Before starting the project, Ivan, a programmer by day, was a self-proclaimed 3D printing newbie. Over the last seven or so months, he taught himself how to 3D-print—which included learning everything from manipulating 3D models in AutoCAD to actually creating his first 3D-printed parts.
Ivan says that he’s printed nearly 72 percent of the car so far, including the hood, trunk, and doors. From the looks of it, he only has some side paneling and the dashboard left to make. He hopes to fabricate the remaining parts of his car in the next two months using the Solidoodle 2 3D printer that he’s had running night and day since last Christmas.
But don't expect to see Ivan driving around in a 3D-printed car—as cool as that would be. Ivan tells TechHive that his 3D-printed model (known as a "plug") is really just the framework for future fiberglass bodywork, which will go on top of it.
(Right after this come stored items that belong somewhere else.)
Lemma complete_one_done cont i o f : (forall c, cont = Some c -> (i < length c)%nat) -> bytes_ok f -> zlen f <= 2 ^ 17 ->
  exists o' f' bad, complete_one cont i o f = Some (o', f', bad) /\ slot_done cont i o f o' f' bad.
Proof.
  intros Hc Hb Hl. unfold complete_one. destruct (Z.eqb_spec (Z.land (Flags o) OffloadNeedsCsum) 0) as [E|E]; cbn [orb]; [eexists _, _, _; split; [done|]; by apply SlotNone|].
  destruct (Segmented o) eqn:Es; [eexists _, _, _; split; [done|]; by apply SlotSuper|].
  destruct (chained_Some cont i Hc) as [[|] Hch]; rewrite Hch; cbn [mbind option_bind]; [eexists _, _, _; split; [done|]; by apply SlotChained|].
  destruct (completeL4_spec f (CsumStart o) (CsumOff o) Hb Hl) as (ok & f' & -> & Hok & Hno & Hyes). cbn [mbind option_bind]. destruct ok.
  - destruct (Hyes eq_refl) as (e & He & Hpe). eexists _, _, _. split; [done|]. by eapply SlotCompleted.
  - rewrite (Hno eq_refl). eexists _, _, _. split; [done|]. apply SlotRefused. rewrite <- Hok. done.
Qed.

(** [completeOffloads] goes through the whole batch without indexing outside
    anything, whatever offsets the metadata carry.  A slot that needs nothing, a
    super-frame and a piece of a chained packet keep their bytes and metadata.
    Offsets that do not fit leave the frame as it was, the flag set, and are
    counted.  Of every other frame two bytes change and the flag is cleared: the
    field gets a sum that is not zero, with which the range from the transport
    header on and the partial add up to ones-complement zero, and the range ends
    where the IP packet does, behind any VLAN tags and before any padding. *)
Lemma completeOffloads_done cont offs i frames :
  (forall c, cont = Some c -> (i + length offs <= length c)%nat) -> (length offs <= length frames)%nat ->
  Forall (fun f => bytes_ok f /\ zlen f <= 2 ^ 17) frames ->
  exists offs' frames' bad, completeOffloads cont i offs frames = Some (offs', frames', bad) /\ batch_done cont i offs frames offs' frames' bad.
Proof.
  revert i frames. induction offs as [|o offs IH]; intros i frames Hc Hl Hf; [eexists _, _, _; split; [done|]; constructor|].
  destruct frames as [|f frames]; [simpl in Hl; lia|]. apply Forall_cons in Hf as [[Hb Hz] Hf]. cbn [completeOffloads length] in *.
  destruct (complete_one_done cont i o f) as (o' & f' & bad & -> & Hs); [intros c Ec; specialize (Hc c Ec); lia|done|done|].
  destruct (IH (S i) frames) as (offs' & frames' & n & -> & Hbd); [intros c Ec; specialize (Hc c Ec); lia|lia|done|]. cbn [mbind option_bind].
  eexists _, _, _. split; [done|]. replace (if bad then n + 1 else n) with (n + if bad then 1 else 0) by (destruct bad; lia). by constructor.
Qed.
“This sort of [replica bodywork] project is not uncommon, but people usually get the plug CNC-cut out of foam,” Ivan explained in an email interview. “I was told to expect $12K to $15K NZD [$9,574 to $11,967 US] for a CNC cut plug, which nearly killed the project idea, but somehow I had the thought to look into 3D printing as an alternative.”
By comparison, Ivan estimates that the materials required to print a complete replica of the car would come to a grand total of 2250 New Zealand Dollars—or about $1,795 US.
By the time Ivan finishes his 3D-printed replica, says he will have printed a total surface area of 18.5 square meters (60 square feet) using about 64 spools of plastic filament. Even after Ivan has completed his plug, he still has plenty of work ahead of him before he can start laying the first sheet of fiberglass. His next steps include filling in every seam between the 3D printed panels and buffing the whole thing to a glassy finish. We can't wait to see the final product, and you can keep track of Ivan’s project on his blog.